Fue piedra de escándalo para los fariseos y el pueblo. Tenía un oficio nada agradecido; recaudaba impuestos. Y ¡cómo va a agradar al paisano que le tomen su dinero para el fisco! Mucho menos si el cliente es judío y, además, si sabe bien que su contribución va a las arcas romanas y servirá para que sigan dominándoles. Y esto humillaba sobremanera al pequeño, pero soberbio pueblo. Además, él era un jefe, porque parece ser que el cuerpo de recaudadores gozaba de alguna organización, cosa propia, por otra parte, de cualquier actividad que mueve dinero. Se llamaba Leví.
La llamada que le hizo Jesús al apostolado rompía los esquemas de los israelitas piadosos y temerosos de Dios que no habían sido todavía capaces de soltar las amarras de los prejuicios sociales.
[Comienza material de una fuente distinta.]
(* ===== verification/DateTime.v ===== *)
(** * Dates and times: [project/eco/DateTime.h] and [project/eco/prj/src/DateTime.cpp]

    Texts of dates and times in six formats, their normal form, and the number
    of units between two of them.  The calendar is Boost's: a date is an
    argument with its year, month, day of the week and day number, and the
    parser of dates is an argument too.  [int] arithmetic that overflows is
    undefined ([Fault]); an exception that is thrown on is [Failed]. *)

From Stdlib Require Import String.
From S2P Require Import Prelude CLib.

Module DateTime.

#[local] Abbreviation text := (list Z).

(** ** Texts *)

(** [std::count] *)
Fixpoint count (c : Z) (s : text) : Z :=
  match s with [] => 0 | d :: s' => (if d =? c then 1 else 0) + count c s' end.

(** [std::string::insert(p, 1, c)], and [substr]. *)
Definition insert (p : nat) (c : Z) (s : text) : text := take p s ++ [c] ++ drop p s.
Definition substr (p n : nat) (s : text) : text := take n (drop p s).
Definition erase (p n : nat) (s : text) : text := take p s ++ drop (p + n) s.
(** [resize] appends zeros. *)
Definition resize (n : nat) (s : text) : text := take n (s ++ replicate n 0).

(** [boost::trim] *)
Definition trim (s : text) : text := rev (skip_spaces (rev (skip_spaces s))).

(** ** Timestamps *)

Inductive Format := fmt_iso | fmt_iso_m | fmt_isot | fmt_isot_m | fmt_std | fmt_std_m.

(** The local time the constructor reads. *)
Record clock := mkClock { year : Z; month : Z; day : Z; hours : Z; minutes : Z; seconds : Z; micros : Z }.

Definition pad (w : nat) (c n : Z) : text :=
  let d := dec_digits 20 n in replicate (w - length d) c ++ d.

(** [%02d], [%06d] and [%4d] *)
Definition d2 (n : Z) : text := pad 2 48 n.
Definition d6 (n : Z) : text := pad 6 48 n.
Definition s4 (n : Z) : text := pad 4 32 n.

(** The constructor of [Timestamp]; the buffer holds 31 characters. *)
Definition timestamp (fmt : Format) (t : clock) : text :=
  let y := s4 t.(year) in let m := d2 t.(month) in let d := d2 t.(day) in
  let h := d2 t.(hours) in let mi := d2 t.(minutes) in let s := d2 t.(seconds) in let ms := d6 t.(micros) in
  match fmt with
  | fmt_iso => y ++ m ++ d ++ h ++ mi ++ s
  | fmt_iso_m => y ++ m ++ d ++ h ++ mi ++ s ++ ms
  | fmt_isot => y ++ m ++ d ++ [32] ++ h ++ [58] ++ mi ++ [58] ++ s
  | fmt_isot_m => y ++ m ++ d ++ [32] ++ h ++ [58] ++ mi ++ [58] ++ s ++ [46] ++ ms
  | fmt_std => y ++ [45] ++ m ++ [45] ++ d ++ [32] ++ h ++ [58] ++ mi ++ [58] ++ s
  | fmt_std_m => y ++ [45] ++ m ++ [45] ++ d ++ [32] ++ h ++ [58] ++ mi ++ [58] ++ s ++ [46] ++ ms
  end.

(** [Timestamp::get_time] and [Timestamp::get_date] *)
Definition get_time (fmt : Format) (ts : text) : text :=
  match fmt with
  | fmt_iso | fmt_iso_m => drop 8 ts
  | fmt_isot | fmt_isot_m => drop 9 ts
  | _ => drop 11 ts
  end.

Definition get_date (fmt : Format) (ts : text) : text :=
  match fmt with
  | fmt_iso | fmt_iso_m | fmt_isot | fmt_isot_m => take 8 ts
  | _ => take 10 ts
  end.

(** ** The normal form *)

(** [DateTime::Impl::set_date_time]: the date and the time. *)
Definition set_date_time (str : text) : text * text :=
  let dt_v := trim str in
  if (size dt_v =? 19) && (count 58 dt_v =? 2) && (count 45 dt_v =? 2) then
    (substr 0 10 dt_v, substr 11 8 dt_v)
  else if (size dt_v =? 10) && (count 45 dt_v =? 2) then
    (dt_v, CLib.str "00:00:00")
  else if (size dt_v =? 8) && (count 58 dt_v =? 0) then
    (insert 4 45 (insert 6 45 dt_v), CLib.str "00:00:00")
  else if (size dt_v =? 8) && (count 58 dt_v =? 2) then
    (CLib.str "1900-01-01", dt_v)
  else if size dt_v =? 6 then
    (CLib.str "1900-01-01", insert 2 58 (insert 4 58 dt_v))
  else if (size dt_v =? 17) && (count 58 dt_v =? 2) && (count 45 dt_v =? 0) then
    let dt_v := insert 4 45 (insert 6 45 dt_v) in
    (substr 0 10 dt_v, substr 11 8 dt_v)
  else if (size dt_v =? 14) && (count 58 dt_v =? 0) && (count 45 dt_v =? 0) then
    let dt_v := insert 4 45 (insert 6 45 (insert 11 58 (insert 13 58 (insert 8 120 dt_v)))) in
    (substr 0 10 dt_v, substr 11 8 dt_v)
  else if (size dt_v =? 15) && (count 58 dt_v =? 0) && (count 45 dt_v =? 0) then
    let dt_v := insert 4 45 (insert 6 45 (insert 11 58 (insert 13 58 dt_v))) in
    (substr 0 10 dt_v, substr 11 8 dt_v)
  else (CLib.str "1900-01-01", CLib.str "00:00:00").

Definition to_iso_date (date : text) (fmt_from : Format) : text :=
  match fmt_from with fmt_std => erase 4 1 (erase 7 1 date) | _ => date end.

Definition iso_date_to (date : text) (fmt_to : Format) : text :=
  match fmt_to with fmt_std => insert 7 45 (insert 4 45 date) | _ => date end.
Porque aquel recaudador estaba considerado a la altura que tenían las prostitutas. Pero él dejó de pronto su puesto, abandonó gozoso los dineros en la mesa y se marchó con el joven rabí; aquel abandono tenía el corte de lo definitivo. Después se confirmará su alternativa en la ladera de la Montaña.
Cuando el Señor marchó al cielo, Mateo se quedó en Palestina predicando a los judíos que Jesús vivía después que murió. Como los primeros cristianos son de la ciudad y sus contornos, va cuidando a la comunidad que surge vigorosa y agradecida. Llega el momento de notar las necesidades nuevas que poco a poco van apareciendo y decide poner por escrito los hechos y dichos de Jesús.
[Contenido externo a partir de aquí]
(* ===== verification/EcoString.v ===== *)
(** * Strings and buffers of eco ([Memory.h], [Type.h])

    [Memory]: the C string searches and copies.  [String]: the growing buffer, which keeps a
    zero after its last byte.  [FixBuffer]: the buffer of a fixed size.  Memory that [new]
    returns holds arbitrary bytes ([junk]). *)

From Stdlib Require Import String.
From S2P Require Import Prelude CLib Util.

Module Memory.

(** The arguments point into memory that goes on to the end of its object. *)
Fixpoint find_cmp (dest v : list Z) : run_of bool :=
  match dest, v with
  | c :: dest', d :: v' =>
      if negb (c =? 0) && negb (d =? 0) && (c =? d) then find_cmp dest' v' else Done (d =? 0)
  | _, _ => Fault
  end.

(** [find(dest, v)]: the position found, up to the terminator. *)
Fixpoint find_from (pos : Z) (dest v : list Z) : run_of (option Z) :=
  match dest with
  | [] => Fault
  | c :: dest' =>
      if c =? 0 then Done None
      else b ← find_cmp dest v; if (b : bool) then mret (Some pos) else find_from (pos + 1) dest' v
  end.

Definition find (dest v : list Z) : run_of (option Z) := find_from 0 dest v.

(** [find(dest, size, v)]: [n] candidate positions are left. *)
Fixpoint find_within (n : nat) (pos : Z) (dest v : list Z) : run_of (option Z) :=
  match n with
  | O => Done None
  | S n' =>
      b ← find_cmp dest v;
      if (b : bool) then mret (Some pos) else find_within n' (pos + 1) (drop 1 dest) v
  end.

Definition find_n (dest : list Z) (sz : Z) (v : list Z) : run_of (option Z) :=
  len ← Util.strlen v;
  find_within (Z.to_nat (sz - len + 1)) 0 dest v.

(** [auto_strncpy(dest, src, len)]: [cpy_len] counts the bytes copied, the terminator
    excluded; a [len] of zero makes the last store wrap below [dest]. *)
Fixpoint copy_loop (len : nat) (src : list Z) : run_of (list Z) :=
  match len with
  | O => Done []
  | S n =>
      match src with
      | [] => Fault
      | c :: src' => if c =? 0 then Done [0] else r ← copy_loop n src'; mret (c :: r)
      end
  end.

Definition auto_strncpy (dest src : list Z) (len : nat) : run_of (list Z * Z) :=
  w ← copy_loop len src;
  dest ← in_bounds (splice dest 0 w);
  if (size w =? Z.of_nat len) && negb (bool_decide (last w = Some 0))
  then dest ← in_bounds (splice dest (Z.of_nat len - 1) [0]); mret (dest, Z.of_nat len - 1)
  else mret (dest, size w - 1).

(** [strncpy]: copies up to the terminator and fills the rest with zeros. *)
Fixpoint strncpy (src : list Z) (n : nat) : run_of (list Z) :=
  match n with
  | O => Done []
  | S n' =>
      match src with
      | [] => Fault
      | c :: src' => if c =? 0 then Done (replicate n 0) else r ← strncpy src' n'; mret (c :: r)
      end
  end.

(** Position or -1 as a [uint32_t]. *)
Fixpoint find_first (pos : Z) (key : list Z) (flag : Z) : run_of Z :=
  match key with
  | [] => Fault
  | c :: key' =>
      if c =? 0 then Done (u32 (-1)) else if c =? flag then Done pos else find_first (pos + 1) key' flag
  end.

(** ** Facts *)

Lemma find_cmp_spec d v r1 r2 : Forall char_ok d -> Forall char_ok v ->
  find_cmp (in_memory d r1) (in_memory v r2) = Done (bool_decide (v `prefix_of` d)).
Proof.
  intros Hd. revert v. induction Hd as [|c d Hc Hd IH]; intros v Hv.
  - destruct Hv as [|e v He Hv]; cbn; [done|]. unfold char_ok in He.
    by rewrite (proj2 (Z.eqb_neq e 0)) by lia.
  - destruct Hv as [|e v He Hv]; cbn [in_memory app find_cmp].
    + by rewrite andb_false_r.
    + unfold char_ok in *. rewrite !(proj2 (Z.eqb_neq _ 0)) by lia. cbn [negb andb].
      destruct (Z.eqb_spec c e) as [<-|Hne].
      * etransitivity; [exact (IH v Hv)|]. f_equal. apply bool_decide_ext. split; [apply prefix_cons|apply prefix_cons_inv_2].
      * f_equal. symmetry. apply bool_decide_eq_false. intros Hp. by apply prefix_cons_inv_1 in Hp.
Qed.

Lemma strncpy_spec s rest n : Forall (fun c => c <> 0) s -> (length s <= n)%nat ->
  strncpy (in_memory s rest) n = Done (s ++ replicate (n - length s) 0).
Proof.
  intros Hs. revert n. induction Hs as [|c s Hc Hs IH]; intros [|n] Hn; cbn in Hn; try lia; try done.
  unfold in_memory in *. cbn [app strncpy length Nat.sub]. rewrite (proj2 (Z.eqb_neq c 0)) by done.
  by rewrite IH by lia.
Qed.

Lemma in_memory_cons c s rest : in_memory (c :: s) rest = c :: in_memory s rest.
Proof. done. Qed.

(** The first place where [v] occurs. *)
Definition first_at (i : Z) (v s : list Z) : Prop :=
  0 <= i <= size s /\ v `prefix_of` drop (Z.to_nat i) s /\
  forall j, 0 <= j < i -> ~ v `prefix_of` drop (Z.to_nat j) s.

Lemma first_at_here v s : v `prefix_of` s -> first_at 0 v s.
Proof. intros H. pose proof (size_nonneg s). split; [lia|]. split; [done|lia]. Qed.

Lemma first_at_cons i c v s : ~ v `prefix_of` (c :: s) -> first_at i v s -> first_at (i + 1) v (c :: s).
Proof.
  intros Hn (Hi & Hp & Hm). unfold first_at. rewrite size_cons. split; [lia|].
  replace (Z.to_nat (i + 1)) with (S (Z.to_nat i)) by lia. split; [done|].
  intros j Hj. destruct (Z.eq_dec j 0) as [->|]; [done|].
  replace (Z.to_nat j) with (S (Z.to_nat (j - 1))) by lia. apply Hm. lia.
Qed.

(** The C string search returns the first position where the text occurs, nothing when it
    does not occur before the terminator, and stays inside both strings. *)
Theorem find_first_occurrence d v r1 r2 : Forall char_ok d -> Forall char_ok v ->
  exists o, find (in_memory d r1) (in_memory v r2) = Done o /\
  match o with
  | Some i => i < size d /\ first_at i v d
  | None => forall j, 0 <= j < size d -> ~ v `prefix_of` drop (Z.to_nat j) d
  end.
Proof.
  intros Hd Hv. unfold find.
  enough (H : forall p, exists o, find_from p (in_memory d r1) (in_memory v r2) = Done (option_map (fun i => p + i) o) /\
    match o with
    | Some i => i < size d /\ first_at i v d
    | None => forall j, 0 <= j < size d -> ~ v `prefix_of` drop (Z.to_nat j) d
    end).
  { destruct (H 0) as (o & E & Ho). exists o. split; [|done]. rewrite E. by destruct o. }
  induction Hd as [|c d Hc Hd IH]; intros p.
  - exists None. split; [done|]. intros j. change (size []) with 0. lia.
  - rewrite in_memory_cons. cbn [find_from].
    assert (Hz : (c =? 0) = false) by (unfold char_ok in Hc; lia). rewrite Hz. change (c :: in_memory d r1) with (in_memory (c :: d) r1).
    rewrite (find_cmp_spec (c :: d) v) by (done || by constructor). run.
    destruct (bool_decide_reflect (v `prefix_of` c :: d)) as [Hp|Hp].
    + exists (Some 0). cbn. rewrite Z.add_0_r, size_cons. pose proof (size_nonneg d).
      split; [done|]. split; [lia|]. by apply first_at_here.
    + destruct (IH (p + 1)) as (o & E & Ho).
      assert (Hs : drop 1 (in_memory (c :: d) r1) = in_memory d r1) by done.
      rewrite E. exists (option_map (fun i => i + 1) o). destruct o as [i|]; cbn.
      * split; [by rewrite <- Z.add_assoc, (Z.add_comm 1)|]. rewrite size_cons. destruct Ho as [Hi Ho].
        split; [lia|]. by apply first_at_cons.
      * split; [done|]. intros j. rewrite size_cons. intros Hj.
        destruct (Z.eq_dec j 0) as [->|]; [done|].
        replace (Z.to_nat j) with (S (Z.to_nat (j - 1))) by lia. cbn [drop]. apply Ho. lia.
Qed.

Lemma find_first_occurrence_witness :
  exists o, find (in_memory (str "a: b: c") []) (in_memory (str "b:") []) = Done o /\
  match o with
  | Some i => i < 7 /\ first_at i (str "b:") (str "a: b: c")
  | None => forall j, 0 <= j < 7 -> ~ str "b:" `prefix_of` drop (Z.to_nat j) (str "a: b: c")
  end.
Proof. apply (find_first_occurrence (str "a: b: c") (str "b:") [] []); repeat constructor. Defined.

Lemma copy_loop_spec s rest n : Forall (fun c => c <> 0) s ->
  copy_loop n (in_memory s rest) = Done (if (length s <? n)%nat then s ++ [0] else take n s).
Proof.
  intros Hs. revert n. induction Hs as [|c s Hc Hs IH]; intros [|n]; [done..|].
  rewrite in_memory_cons. cbn [copy_loop length take]. rewrite (proj2 (Z.eqb_neq c 0)), IH by done. run.
  change (S (length s) <? S n)%nat with (length s <? n)%nat. by destruct (length s <? n)%nat.
Qed.

Lemma splice_start {A} (l w : list A) : (length w <= length l)%nat ->
  splice l 0 w = Some (w ++ drop (length w) l).
Proof.
  intros Hl. rewrite <- (take_drop (length w) l) at 1.
  apply (splice_app_mid [] (take (length w) l) _ w 0 eq_refl). unfold size. rewrite length_take. lia.
Qed.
Va a ser el primer evangelista. Recoge las parábolas y sus explicaciones, los discursos, los milagros, los gestos y los mandatos; se recrea en recalcar a los que leerán aquellos pergaminos que Dios no rechaza a los pecadores, sino que los buscó siempre con verdadero apasionamiento y asegura de modo firme y seguro que Jesús llama a todos a su lado para que formen parte del Reino. Y lo hizo en arameo, la lengua vulgar que hablaba Jesús, aunque la versión que nos ha llegado está en griego; allí quedaba resumida la enseñanza de Pedro y Pablo, la de la primitiva Iglesia que estaba balbuceando y se abría paso –con dificultades– entre los judíos, y ya comenzaba a asentarse también entre los paganos.
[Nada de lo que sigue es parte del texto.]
(** [data] is the head buffer; [None] stands for a read error. *)
Definition on_read_head (head : option (list Z)) : handling unit :=
  match head with
  | None => close_and_notify
  | Some data_head =>
      match decode_data_size data_head with
      | Failed _ => close_and_notify
      | Fault => call Undefined
      | Done data_size =>
          set_state (fun s => set_peer_live s true);;
          match Memory.strncpy data_head (Z.to_nat head_size) with
          | Done data =>
              if data_size =? 0 then call (OnRead data);; async_recv
              else call (AsyncReadData data data_size)
          | _ => call Undefined
          end
      end
  end.

Definition on_read_data (data : option (list Z)) : handling unit :=
  match data with
  | None => close_and_notify
  | Some data =>
      s ← state;
      if negb (ready s) then
        if websocket s then
          if server s then handle_websocket_shakehand_req data else handle_websocket_shakehand_rsp data
        else mret tt
      else set_state (fun s => set_peer_active s true);; call (OnRead data);; async_recv
  end.

Definition on_write (n : Z) (e : bool) : handling unit :=
  if e then close_and_notify else call (OnSend n).

(** [TcpServer::Impl::on_accept] on a peer the peer set takes. *)
Definition accepted : handling unit :=
  set_connected;; set_state set_server;;
  if is_websocket then async_recv_shakehand else async_recv_by_server.

(** ** A peer among its events *)

(** What the socket still owes the peer. *)
Inductive waiting := WConnect | WHead | WUntil | WData (data : list Z) (data_size : Z).

Definition waits (a : action) : list waiting :=
  match a with
  | AsyncConnect => [WConnect]
  | AsyncReadHead _ => [WHead]
  | AsyncReadUntil _ _ => [WUntil]
  | AsyncReadData data n => [WData data n]
  | _ => []
  end.

(** Completions of the socket, and calls of the program at any time. *)
Inductive event :=
| EConnected (ok : bool)
| EHead (head : option (list Z))
| EUntil (data : option (list Z))
| EData (data : option (list Z))
| EWritten (n : Z) (e : bool)
| ESend (data : list Z) (start : Z)
| EHeartbeat
| ELiveHeartbeat
| EClose
| EPeerLive (is_ : bool)
| EPeerActive (is_ : bool).

Definition handler (e : event) : handling unit :=
  match e with
  | EConnected ok => on_connect ok
  | EHead head => on_read_head head
  | EUntil data | EData data => on_read_data data
  | EWritten n e => on_write n e
  | ESend data start => async_send data start
  | EHeartbeat => async_send_heartbeat
  | ELiveHeartbeat => async_send_live_heartbeat
  | EClose => close
  | EPeerLive is_ => set_state (fun s => set_peer_live s is_)
  | EPeerActive is_ => set_state (fun s => set_peer_active s is_)
  end.

(** The read a completion answers. *)
Definition answers (e : event) (w : waiting) : Prop :=
  match e, w with
  | EConnected _, WConnect | EUntil _, WUntil | EHead _, WHead => True
  | EData None, WData _ _ => True
  | EData (Some d), WData data n => exists body, d = data ++ body /\ size body = n
  | _, _ => False
  end.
Sus fieles son principalmente judíos. No rehúye hablar del culto, de las fiestas y mencionará los Libros Sagrados, a Moisés y a los profetas; y, lo que es más, se apoyará en ellos para afirmar que Jesús es el Mesías porque en Él se cumplen las antiguas profecías: la genealogía, su nacimiento de madre virgen, la pasión redentora, la muerte afrentosa con bienes espirituales universales. La misma resurrección de Jesús entra dentro del plan previsto por Dios afirmando que es, definitivamente, el prometido a los Patriarcas y recordado por los profetas. Ya no hay que esperar a otro.
Da una explicación congruente para aclarar por qué Jesús renunciaba a que en público se le llamara Mesías; y es que habían cambiado su misión confundiéndola con una esperanza temporal, política y terrena; solo en algunos pocos –piadosos y santos– se conservaba la verdadera esperanza de salvación que Él traía.